Activity: The records below are to be transcribed in full, exactly as given.
** Opening Supplied data block **
(** Names the results of the five blocks of [calculate_date_time] in the
    equation [E] and brings in what is known about each. *)
Ltac open_blocks E :=
  unfold calculate_date_time in E;
  match type of E with
  | context [date_year ?a ?b ?c ?d ?e ?f] =>
      let E1 := fresh "E1" in
      destruct (date_year a b c d e f) as [[?r1 ?nt1] ?q1] eqn:E1;
      apply date_year_spec in E1
  end;
  match type of E with
  | context [date_month_mday ?a ?b ?c ?d ?e ?f ?g] =>
      let E2 := fresh "E2" in
      destruct (date_month_mday a b c d e f g) as [[?r2 ?nt2] ?q2] eqn:E2;
      apply date_month_mday_spec in E2
  end;
  match type of E with
  | context [date_wday ?a ?b ?c ?d ?e ?f ?g] =>
      let E3 := fresh "E3" in
      destruct (date_wday a b c d e f g) as [[?r3 ?nt3] ?q3] eqn:E3;
      apply date_wday_spec in E3
  end;
  match type of E with
  | context [date_century ?k ?a ?b ?c ?d ?e ?f ?g] =>
      let E4 := fresh "E4" in
      destruct (date_century k a b c d e f g)
        as [[[[?r4 ?nt4] ?q1'] ?q2'] ?q3'] eqn:E4;
      apply date_century_spec in E4
  end;
  match type of E with
  | context [date_hour_minute ?a ?b ?c ?d ?e ?f ?g] =>
      let E5 := fresh "E5" in
      destruct (date_hour_minute a b c d e f g) as [[?r5 ?nt5] ?q4] eqn:E5;
      apply date_hour_minute_spec in E5
  end;
  inversion E; subst; clear E.

Ltac split_all :=
  repeat match goal with
         | H : _ /\ _ |- _ => destruct H
         end.

(** [calculate_date_time] touches neither the minute length, nor the
    leap second status, nor the DST flag of [newtime]. *)
Lemma calculate_date_time_frame r0 im ef inc buffer time nt0 r nt ef' :
  calculate_date_time cal r0 im ef inc buffer time nt0 = (r, nt, ef') ->
  minute_length r = minute_length r0 /\
  leapsecond_status r = leapsecond_status r0 /\
  tm_isdst nt = tm_isdst nt0.
Proof.
  intros E. open_blocks E. split_all. repeat split; congruence.
Qed.

(** With the low five error flags clear, the sanity check had passed and
    no status is a parity or BCD error. *)
Lemma calculate_date_time_commit r0 im ef inc buffer time nt0 r nt ef' :
  calculate_date_time cal r0 im ef inc buffer time nt0 = (r, nt, ef') ->
  0 <= ef <= 1 ->
  Z.land ef' 31 = 0 ->
  ef = 0 /\
  ok_or_jump (minute_status r) /\ ok_or_jump (hour_status r) /\
  ok_or_jump (mday_status r) /\ ok_or_jump (wday_status r) /\
  ok_or_jump (month_status r) /\ ok_or_jump (year_status r).
Proof.
  intros E Hef Hz. open_blocks E.
  apply date_errflags_zero in Hz; [| exact Hef].
  destruct Hz as (-> & -> & -> & -> & ->).
  split_all.
  repeat match goal with
         | H : true = true -> _ |- _ => specialize (H eq_refl)
         end.
  split_all. subst.
  repeat match goal with
         | H : true = true -> _ |- _ => specialize (H eq_refl)
         end.
  split_all. unfold ok_or_jump in *.
  repeat split; try congruence.
Qed.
** Closing Supplied data block **
Completed exercise:
(** Names the results of the five blocks of [calculate_date_time] in the
    equation [E] and brings in what is known about each. *)
Ltac open_blocks E :=
  unfold calculate_date_time in E;
  match type of E with
  | context [date_year ?a ?b ?c ?d ?e ?f] =>
      let E1 := fresh "E1" in
      destruct (date_year a b c d e f) as [[?r1 ?nt1] ?q1] eqn:E1;
      apply date_year_spec in E1
  end;
  match type of E with
  | context [date_month_mday ?a ?b ?c ?d ?e ?f ?g] =>
      let E2 := fresh "E2" in
      destruct (date_month_mday a b c d e f g) as [[?r2 ?nt2] ?q2] eqn:E2;
      apply date_month_mday_spec in E2
  end;
  match type of E with
  | context [date_wday ?a ?b ?c ?d ?e ?f ?g] =>
      let E3 := fresh "E3" in
      destruct (date_wday a b c d e f g) as [[?r3 ?nt3] ?q3] eqn:E3;
      apply date_wday_spec in E3
  end;
  match type of E with
  | context [date_century ?k ?a ?b ?c ?d ?e ?f ?g] =>
      let E4 := fresh "E4" in
      destruct (date_century k a b c d e f g)
        as [[[[?r4 ?nt4] ?q1'] ?q2'] ?q3'] eqn:E4;
      apply date_century_spec in E4
  end;
  match type of E with
  | context [date_hour_minute ?a ?b ?c ?d ?e ?f ?g] =>
      let E5 := fresh "E5" in
      destruct (date_hour_minute a b c d e f g) as [[?r5 ?nt5] ?q4] eqn:E5;
      apply date_hour_minute_spec in E5
  end;
  inversion E; subst; clear E.

Ltac split_all :=
  repeat match goal with
         | H : _ /\ _ |- _ => destruct H
         end.

(** [calculate_date_time] touches neither the minute length, nor the
    leap second status, nor the DST flag of [newtime]. *)
Lemma calculate_date_time_frame r0 im ef inc buffer time nt0 r nt ef' :
  calculate_date_time cal r0 im ef inc buffer time nt0 = (r, nt, ef') ->
  minute_length r = minute_length r0 /\
  leapsecond_status r = leapsecond_status r0 /\
  tm_isdst nt = tm_isdst nt0.
Proof.
  intros E. open_blocks E. split_all. repeat split; congruence.
Qed.

(** With the low five error flags clear, the sanity check had passed and
    no status is a parity or BCD error. *)
Lemma calculate_date_time_commit r0 im ef inc buffer time nt0 r nt ef' :
  calculate_date_time cal r0 im ef inc buffer time nt0 = (r, nt, ef') ->
  0 <= ef <= 1 ->
  Z.land ef' 31 = 0 ->
  ef = 0 /\
  ok_or_jump (minute_status r) /\ ok_or_jump (hour_status r) /\
  ok_or_jump (mday_status r) /\ ok_or_jump (wday_status r) /\
  ok_or_jump (month_status r) /\ ok_or_jump (year_status r).
Proof.
  intros E Hef Hz. open_blocks E.
  apply date_errflags_zero in Hz; [| exact Hef].
  destruct Hz as (-> & -> & -> & -> & ->).
  split_all.
  repeat match goal with
         | H : true = true -> _ |- _ => specialize (H eq_refl)
         end.
  split_all. subst.
  repeat match goal with
         | H : true = true -> _ |- _ => specialize (H eq_refl)
         end.
  split_all. unfold ok_or_jump in *.
  repeat split; try congruence.
Qed.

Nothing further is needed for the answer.